API key for the OrcaDB instance. If not provided, the ORCADB_API_KEY environment variable or the credentials encoded in the uri are used
secret_key (str | None, default: None ) –

Secret key for the OrcaDB instance. If not provided, the ORCADB_SECRET_KEY environment variable or the credentials encoded in the uri are used.
database (str | None, default: None ) –

Name of the database. Do not provide this if it is already encoded in the uri.
table (str | None, default: None ) –

Name of the table. Do not provide this if it is already encoded in the uri.
embedding_model (EmbeddingModel, default: GTE_BASE ) –

Embedding model to use for semantic similarity search.
reranker (Reranker | None, default: None ) –

optional reranking model to use during lookup.

Examples:

Infer connection details from the ORCADB_URL, ORCADB_API_KEY, and ORCADB_SECRET_KEY environment variables:

>>> import os
>>> os.environ["ORCADB_URL"] = "https://<my-api-key>:<my-secret-key>@instance.orcadb.cloud/my-db"
>>> LabeledMemoryset()
LabeledMemoryset(table="memories", database="my-db")
>>> LabeledMemoryset("my_memories_table")
LabeledMemoryset(table="my_memories_table", database="my-db")

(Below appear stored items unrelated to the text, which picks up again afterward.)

(** ** Permissions (permission.go) *)

Definition PermTenantManage : string := "tenant:manage".
Definition PermKEKManage : string := "kek:manage".
Definition PermNamespaceRead : string := "namespace:read".
Definition PermNamespaceWrite : string := "namespace:write".
Definition PermSiteRead : string := "site:read".
Definition PermSiteWrite : string := "site:write".
Definition PermIdentityRead : string := "identity:read".
Definition PermIdentityWrite : string := "identity:write".
Definition PermIdentityOperate : string := "identity:operate".
Definition PermIdentityReveal : string := "identity:reveal".
Definition PermProxyRead : string := "proxy:read".
Definition PermProxyWrite : string := "proxy:write".
Definition PermProxyOperate : string := "proxy:operate".
Definition PermPolicyRead : string := "policy:read".
Definition PermPolicyWrite : string := "policy:write".
Definition PermPolicyPublish : string := "policy:publish".
Definition PermBreakerRead : string := "breaker:read".
Definition PermBreakerOperate : string := "breaker:operate".
Definition PermConfigRead : string := "config:read".
Definition PermConfigWrite : string := "config:write".
Definition PermConfigPublish : string := "config:publish".
Definition PermSecretList : string := "secret:list".
Definition PermSecretWrite : string := "secret:write".
Definition PermSecretReveal : string := "secret:reveal".
Definition PermTokenRead : string := "token:read".
Definition PermTokenWrite : string := "token:write".
Definition PermUserRead : string := "user:read".
Definition PermUserWrite : string := "user:write".
Definition PermAuditRead : string := "audit:read".
Definition PermNotifyRead : string := "notify:read".
Definition PermNotifyWrite : string := "notify:write".
Definition PermDashboardRead : string := "dashboard:read".
Definition PermLeaseAcquire : string := "lease:acquire".
Definition PermReportWrite : string := "report:write".
Definition PermSecretRead : string := "secret:read".

Definition RoleOwner : string := "owner".
Definition RoleAdmin : string := "admin".
Definition RoleOperator : string := "operator".
Definition RoleViewer : string := "viewer".

Definition allPermissions : list string :=
  [PermTenantManage; PermKEKManage; PermNamespaceRead; PermNamespaceWrite; PermSiteRead;
   PermSiteWrite; PermIdentityRead; PermIdentityWrite; PermIdentityOperate; PermIdentityReveal;
   PermProxyRead; PermProxyWrite; PermProxyOperate; PermPolicyRead; PermPolicyWrite;
   PermPolicyPublish; PermBreakerRead; PermBreakerOperate; PermConfigRead; PermConfigWrite;
   PermConfigPublish; PermSecretList; PermSecretWrite; PermSecretReveal; PermTokenRead;
   PermTokenWrite; PermUserRead; PermUserWrite; PermAuditRead; PermNotifyRead; PermNotifyWrite;
   PermDashboardRead; PermLeaseAcquire; PermReportWrite; PermSecretRead].

Definition viewerPermissions : list string :=
  [PermNamespaceRead; PermSiteRead; PermIdentityRead; PermProxyRead; PermPolicyRead;
   PermBreakerRead; PermConfigRead; PermSecretList; PermDashboardRead; PermAuditRead; PermNotifyRead].
Definition operatorPermissions : list string :=
  viewerPermissions ++
  [PermIdentityWrite; PermIdentityOperate; PermProxyWrite; PermProxyOperate; PermPolicyWrite;
   PermConfigWrite; PermBreakerOperate].
Definition adminPermissions : list string :=
  operatorPermissions ++
  [PermSiteWrite; PermPolicyPublish; PermConfigPublish; PermSecretWrite; PermSecretReveal;
   PermIdentityReveal; PermTokenRead; PermTokenWrite; PermNotifyWrite].
Definition ownerPermissions : list string :=
  adminPermissions ++ [PermNamespaceWrite; PermUserRead; PermUserWrite].

Definition rolePermissionSets (r : string) : option (list string) :=
  if String.eqb r RoleViewer then Some viewerPermissions
  else if String.eqb r RoleOperator then Some operatorPermissions
  else if String.eqb r RoleAdmin then Some adminPermissions
  else if String.eqb r RoleOwner then Some ownerPermissions
  else None.

Definition contains (l : list string) (s : string) : bool := existsb (String.eqb s) l.
(* ===== verification/Admit.v ===== *)
(** The admission gate (internal/pkg/admit/admit.go): a resizable, weighted
    FIFO semaphore with a bounded wait room.

    The gate is a record and every critical section of the code, the code
    between [g.mu.Lock] and [g.mu.Unlock], is a function on it.  Callers run
    concurrently: a [world] holds the gate and, per caller, where its call of
    [Acquire] stands and the waiter it allocated, which the queue refers to by
    the caller's number.  [step] interleaves the callers' atomic actions: a
    critical section, the receive from the handoff channel, and the
    compare-and-swap on [claimed], which the code performs without the lock.
    [drainLocked] runs under the lock; a caller's compare-and-swap that lands
    inside it behaves as one just before it or just after it, because the drain
    touches [claimed] of each waiter once, so the drain is one action here.

    The clock is left out: a wait may end at any time by the timer or by the
    context, and the duration a result reports is not modelled. *)

From stdpp Require Import base gmap list.
From S2P Require Import Prelude.

Local Open Scope Z_scope.

(** ** Data *)

Record waiter := { want : Z; weight : Z; claimed : bool; sent : bool }.

Record Gate := {
  g_limit : Z;
  g_depth : Z;
  g_cfgDepth : Z;
  g_inFlight : Z;
  g_queue : list nat;
}.

Definition QueueFactor : Z := 4.
Definition MinQueueDepth : Z := 32.

Inductive admitErr := ErrQueueFull | ErrNoBudget | ErrQueueTimeout | ErrContext.

(** Where a call of [Acquire] stands.  [Quitting] has won the claim and is
    about to [abandon]; [Late] has lost it and waits for the handoff, [true]
    when the context was cancelled; [GivingBack] then holds a permit that it
    releases before it returns the error. *)
Inductive caller :=
| Parked (wt : waiter)
| Quitting (wt : waiter) (err : admitErr)
| Late (wt : waiter) (cancelled : bool)
| Holding (n : Z)
| GivingBack (n : Z)
| Failed (err : admitErr)
| Released.
(** ** Evaluation (breaker_eval.lua) *)

(** The clamps the script applies to its arguments. *)
Definition clamped (p : evalParams) : evalParams :=
  let open := Z.max (ep_OpenMs p) 1 in
  {| ep_BucketMs := Z.max (ep_BucketMs p) 1;
     ep_Buckets := if ep_Buckets p <? 1 then 1 else if ep_Buckets p >? 60 then 60 else ep_Buckets p;
     ep_MinRequests := Z.max (ep_MinRequests p) 1;
     ep_RiskRatioGte := ep_RiskRatioGte p;
     ep_CaptchaGte := ep_CaptchaGte p;
     ep_SuccessRatioLte := ep_SuccessRatioLte p;
     ep_OpenMs := open;
     ep_MaxOpenMs := Z.max (ep_MaxOpenMs p) open;
     ep_ResetAfterMs := ep_ResetAfterMs p;
     ep_CloseMinSamples := Z.max (ep_CloseMinSamples p) 1;
     ep_CloseSuccessRatioGte := ep_CloseSuccessRatioGte p;
     ep_Enabled := ep_Enabled p;
     ep_WindowMs := ep_WindowMs p;
     ep_Revert := ep_Revert p |}.

(** The counters of one bucket of the window. *)
Record Bucket := { bu_total : Z; bu_success : Z; bu_risk : Z }.

Record Window := { wi_Total : Z; wi_Success : Z; wi_Risk : Z; wi_CaptchaIdentities : Z }.

(** The buckets the window sums: the last [ep_Buckets] ones, without those that
    started before the last close. *)
Definition window_first (p : evalParams) (now lastClosed : Z) : Z :=
  let first := now / ep_BucketMs p - ep_Buckets p + 1 in
  if lastClosed >? 0 then Z.max first (- ((- lastClosed) / ep_BucketMs p)) else first.

Definition window_buckets (p : evalParams) (now lastClosed : Z) : list Z :=
  let first := window_first p now lastClosed in
  let last := now / ep_BucketMs p in
  (λ k, first + Z.of_nat k) <$> seq 0 (Z.to_nat (last - first + 1)).

(** Go's and Lua's division of two integers as doubles. *)
Definition ratio (a b : Z) : float64 := f_div (f_of_Z a) (f_of_Z b).

Fixpoint open_for_loop (fuel : nat) (maxOpen d k n : Z) : Z :=
  match fuel with
  | O => d
  | S fuel' =>
      if (k <? n) && (d <? maxOpen) then open_for_loop fuel' maxOpen (d * 2) (k + 1) n else d
  end.

(** [open * 2^(n-1)] capped; the doubled value reaches the cap within the number
    of bits of the cap. *)
Definition open_for (p : evalParams) (n : Z) : Z :=
  Z.min (open_for_loop (S (Z.to_nat (Z.log2_up (ep_MaxOpenMs p)))) (ep_MaxOpenMs p) (ep_OpenMs p) 1 n)
        (ep_MaxOpenMs p).

Definition go_closed (now : Z) (r : reason) (h : Hash) : Hash :=
  {| st := StateClosed; ou := 0; oc := oc h; lo := lo h; lc := now; man := 0;
     hw := 0; hc := 0; ps := 0; pk := 0; rsn := r; v := v h + 1 |}.

Definition go_open (p : evalParams) (now : Z) (r : reason) (next_oc : Z) (h : Hash) : Hash :=
  {| st := StateOpen; ou := now + open_for p next_oc; oc := next_oc; lo := now; lc := lc h; man := 0;
     hw := 0; hc := 0; ps := 0; pk := 0; rsn := r; v := v h + 1 |}.

Definition go_half_open (now : Z) (h : Hash) : Hash :=
  {| st := StateHalfOpen; ou := 0; oc := oc h; lo := lo h; lc := lc h; man := man h;
     hw := now; hc := 0; ps := 0; pk := 0; rsn := rsn h; v := v h + 1 |}.

(** Which conditions of the policy trip on the window. *)
Definition trips (p : evalParams) (w : Window) : bool * bool * bool :=
  (f_ltb f_zero (ep_RiskRatioGte p) && f_leb (ep_RiskRatioGte p) (ratio (wi_Risk w) (wi_Total w)),
   (ep_CaptchaGte p >? 0) && (wi_CaptchaIdentities w >=? ep_CaptchaGte p),
   f_ltb f_zero (ep_SuccessRatioLte p) && f_leb (ratio (wi_Success w) (wi_Total w)) (ep_SuccessRatioLte p)).

(** The automatic transition of a breaker that is not waiting for a lazy
    half-open to be recorded. *)
Definition transition (p : evalParams) (now : Z) (w : Window) (h : Hash) : option (Hash * Trigger) :=
  if negb (ep_Enabled p) then
    if bool_decide (st h = StateHalfOpen) || (bool_decide (st h = StateOpen) && negb (man h =? 1))
    then Some (go_closed now rsn_disabled h, TriggerAuto)
    else if bool_decide (st h = StateOpen) && (ou h >? 0) && (now >=? ou h)
    then Some (go_closed now rsn_manual_expired h, TriggerAuto)
    else None
  else match st h with
  | StateClosed =>
      if (wi_Total w >=? ep_MinRequests p) && (wi_Total w >? 0) then
        let '(r, c, s) := trips p w in
        if r || c || s then
          let next_oc :=
            if (lc h >? 0) && (now - lc h >=? ep_ResetAfterMs p) then 1 else oc h + 1 in
          Some (go_open p now (rsn_trips r c s) next_oc h, TriggerAuto)
        else None
      else None
  | StateOpen =>
      if ((ou h >? 0) && (now >=? ou h)) || (negb (man h =? 1) && (ou h <=? 0))
      then Some (go_half_open now h, TriggerAuto)
      else None
  | StateHalfOpen =>
      if ps h >=? ep_CloseMinSamples p then
        if f_leb (ep_CloseSuccessRatioGte p) (ratio (pk h) (ps h))
        then Some (go_closed now (rsn_probe (pk h) (ps h)) h, TriggerProbe)
        else Some (go_open p now (rsn_probe (pk h) (ps h)) (oc h + 1) h, TriggerProbe)
      else None
  end.

Record evalResult := {
  er_From : State;
  er_To : option (State * Trigger);
  er_Window : Window;
  er_Hash : Hash;
  er_ProbeSamples : Z;
  er_ProbeSuccesses : Z;
  er_LazyAtMs : option Z;
}.

Definition with_ou (h : Hash) (x : Z) : Hash :=
  {| st := st h; ou := x; oc := oc h; lo := lo h; lc := lc h; man := man h;
     hw := hw h; hc := hc h; ps := ps h; pk := pk h; rsn := rsn h; v := v h |}.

All connection details can be fully encoded in the the uri:

>>> LabeledMemoryset("https://<my-api-key>:<my-secret-key>@instance.orcadb.cloud/my-db/my-memories-table")
LabeledMemoryset(table="my-memories-table", database="my-db")

Or they can be provided explicitly:

>>> LabeledMemoryset(
...    "https://instance.orcadb.cloud",
...    api_key="my-api-key",
...    secret_key="my-secret-key",
...    database="my-db",
...    table="my-memories-table"
... )
LabeledMemoryset(table="my-memories-table", database="my-db")

insert #

insert(dataset, log=True)

Inserts a dataset into the LabeledMemoryset database.

For dict-like or list of dict-like datasets, there must be a label key and one of the following keys: text, image, or value. If there are only two keys and one is label, the other will be inferred to be value.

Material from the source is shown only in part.